Dans un système «monochrone», courant en Europe du Nord ou en Amérique du Nord, la conception du temps est linéaire ou séquentielle. Les individus monochrones considèrent celui-ci comme une entité unique et tangible, qu’il est possible de planifier, contrôler, gaspiller et gagner, raison pour laquelle un manque de ponctualité peut être un facteur d’irritation. La vie professionnelle et sociale est dominée par un horaire ou un programme. Cette tendance pousse à l’établissement constant de priorités. «On traite d’abord les affaires importantes, en y consacrant la plus grande partie du temps disponible, et en dernier lieu seulement les affaires secondaires que l’on néglige ou abandonne si le temps manque», relève Hall.

Une vision méditerranéenne

Dans une culture «polychrone», que l’on retrouve dans les sociétés méditerranéennes ou dans le monde arabe, les individus sont engagés dans plusieurs événements, situations ou relations à la fois, et le temps est rarement perçu comme «perdu». «Les rendez-vous ne sont pas pris au sérieux, et par conséquent, souvent négligés ou annulés», observe Hall. L’anthropologue américain ajoute que ce système met mal à l’aise un Américain, dans la mesure où «rien n’est solide ou ferme, en particulier les projets que l’on établit pour le futur; même des projets importants peuvent être modifiés jusqu’à la dernière minute.» A l’inverse, les individus polychrones sont gênés par l’étanchéité qui existe entre le temps professionnel et le temps privé chez les monochrones. «Dans l’approche polychrone, les individus tendent à intégrer et à emboiter plus facilement des activités professionnelles et des activités «socio-émotionnelles». Ils tendent à mettre plus en avant le temps de la relation que le temps plus «artificiel» de la montre», analysent Michel Sauquet et Martin Vielajus.

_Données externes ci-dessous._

(** X14: objects built on one list share it.  When two objects are built
    on a non-empty list [l] of ints of magnitude at most [2^1023], the
    second is processed and the first then appends a non-empty [x], the
    second object sees the data [l ++ x] while its flag is still set and
    its [_stats] is still the dictionary of [l]: its [get_statistics]
    returns, without a diagnostic, statistics whose count is the length of
    [l], not of its data. *)
Theorem shared_list_goes_stale l x na nb out :
  l ≠ [] → within (2 ^ 1023) l → x ≠ [] →
  let h := Shared.run_actions
             [Shared.NewList l; Shared.NewAnalyzer 0 na;
              Shared.NewAnalyzer 0 nb; Shared.Method 1 CallProcess;
              Shared.Method 0 (CallAddData (VList x))]
             (Shared.Heap [] [] out) in
  ∃ d ob w,
    Shared.reachable h ∧
    Shared.objects h !! 1%nat = Some ob ∧ Shared.view h ob = Some w ∧
    data (self w) = l ++ x ∧ processed (self w) = true ∧
    _stats (self w) = Some d ∧ snapshot l = inr d ∧
    d !! "count" = Some (VInt (len l)) ∧ len l < len (data (self w)) ∧
    get_statistics w = Returns (Some d) w.
Proof.
  intros Hl Hb Hx. cbv zeta.
  destruct (snapshot_in_range l Hl Hb) as [d Hd].
  exists d, (Shared.Object 0 nb true (Some d)),
    (World {| data := l ++ x; name := nb; processed := true;
              _stats := Some d |} out).
  assert (Shared.run_actions
            [Shared.NewList l; Shared.NewAnalyzer 0 na;
             Shared.NewAnalyzer 0 nb; Shared.Method 1 CallProcess;
             Shared.Method 0 (CallAddData (VList x))]
            (Shared.Heap [] [] out)
          = Shared.Heap [l ++ x]
              [Shared.Object 0 na false None;
               Shared.Object 0 nb true (Some d)] out) as Hrun.
  { unfold Shared.run_actions. cbn [fold_left].
    set (A := Shared.Object 0 na false None).
    set (B := Shared.Object 0 nb false None).
    set (WA := World {| data := l; name := na; processed := false;
                        _stats := None |} out).
    set (WB := World {| data := l; name := nb; processed := false;
                        _stats := None |} out).
    change (Shared.step (Shared.NewList l) (Shared.Heap [] [] out))
      with (Shared.Heap [l] [] out).
    change (Shared.step (Shared.NewAnalyzer 0 na) (Shared.Heap [l] [] out))
      with (Shared.Heap [l] [A] out).
    change (Shared.step (Shared.NewAnalyzer 0 nb) (Shared.Heap [l] [A] out))
      with (Shared.Heap [l] [A; B] out).
    change (Shared.step (Shared.Method 1 CallProcess)
              (Shared.Heap [l] [A; B] out))
      with (Shared.store (Shared.Heap [l] [A; B] out) 1 B (run CallProcess WB)).
    cbn [run]. rewrite (process_snapshot WB d Hl Hd).
    change (Shared.store (Shared.Heap [l] [A; B] out) 1 B
              (final (Returns true (after_process WB d))))
      with (Shared.Heap [l] [A; Shared.Object 0 nb true (Some d)] out).
    change (Shared.step (Shared.Method 0 (CallAddData (VList x)))
              (Shared.Heap [l] [A; Shared.Object 0 nb true (Some d)] out))
      with (Shared.store
              (Shared.Heap [l] [A; Shared.Object 0 nb true (Some d)] out)
              0 A (run (CallAddData (VList x)) WA)).
    cbn [run]. by rewrite add_data_eq. }
  split_and!.
  - unfold Shared.run_actions. cbn [fold_left].
    do 5 apply Shared.reachable_step. apply Shared.reachable_empty.
  - by rewrite Hrun.
  - by rewrite Hrun.
  - done.
  - done.
  - done.
  - done.
  - by destruct (snapshot_lookups _ _ Hd)
      as (_ & _ & _ & _ & _ & _ & _ & _ & ? & _).
  - cbn [self data]. rewrite len_app. pose proof (len_pos x Hx). lia.
  - by rewrite get_statistics_eq.
Qed.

Ce que nous estimons être de la lenteur est parfois un art de l’action qui a lui aussi son efficacité

Quelle est l’origine des systèmes polychrones et monochrones? La question du temps se conçoit spécifiquement à travers la problématique du langage. En effet, les règles de grammaire commandent nos manières respectives de découper la réalité, expliquent Michel Sauquet et Martin Vielajus. Autrement dit, l’architecture de nos langues influe sur notre manière de raisonner et de percevoir le temps. «En fonction des langues, nous recourons ou non aux conjugaisons des verbes, à l’emploi de formes passées ou de formes futures». Par exemple, la langue française opère une distinction très nette entre le passé, le présent et le futur, et privilégie donc la chronologie. A l’inverse, le mandarin qui ne conjugue pas (les verbes sont invariables et les temps son marqués par l’adjonction, avant ou après le verbe, de particules ou d’auxiliaires) ne donne pas à opposer des temps. Il en résulte une vision du temps cyclique. Dans son ouvrage «Du Temps», le sinologue François Jullien rappelle les contorsions qu’ont dû faire les Chinois pour traduire le mot «temps» lorsqu’ils ont rencontré la pensée européenne au 19ème siècle. En usant de néologismes et en faisant un détour par la langue japonaise, ils ont fini par proposer le mot «entre moments» (shijian).

Chaque système a sa logique

Un système est-il meilleur qu’un autre? Pour Edward T. Hall, chaque système a sa logique et sa vertu. Ainsi, si l’approche séquentielle semble plus «maîtrisable» dans un environnement lui-même stable, elle peut être génératrice de tensions, les structures temporelles n’étant pas inhérentes aux rythmes biologiques des êtres humains ou à leurs impulsions créatrices.

Reste que l’opposition des systèmes monochrones et polychrones dans un même espace de travail ou de négociation pose de sérieux problèmes aux parties en présence. L’heure convenue pour une réunion mais aussi le délai de mise sur le marché et le temps de production et de livraison d’un produit peuvent être approximatif ou précis selon les individus et leur culture. Pour travailler en bonne intelligence, gardons-nous de produire des jugements moraux qui ne tiennent pas compte de l’environnement humain et culturel des personnes. «Ce que nous estimons être chez l’autre de la lenteur ou un manque d’investissement professionnel est parfois un art de l’action qui a lui aussi son efficacité», rappellent Michel Sauquet et Martin Vielajus. Même une horloge cassée a raison deux fois par jour.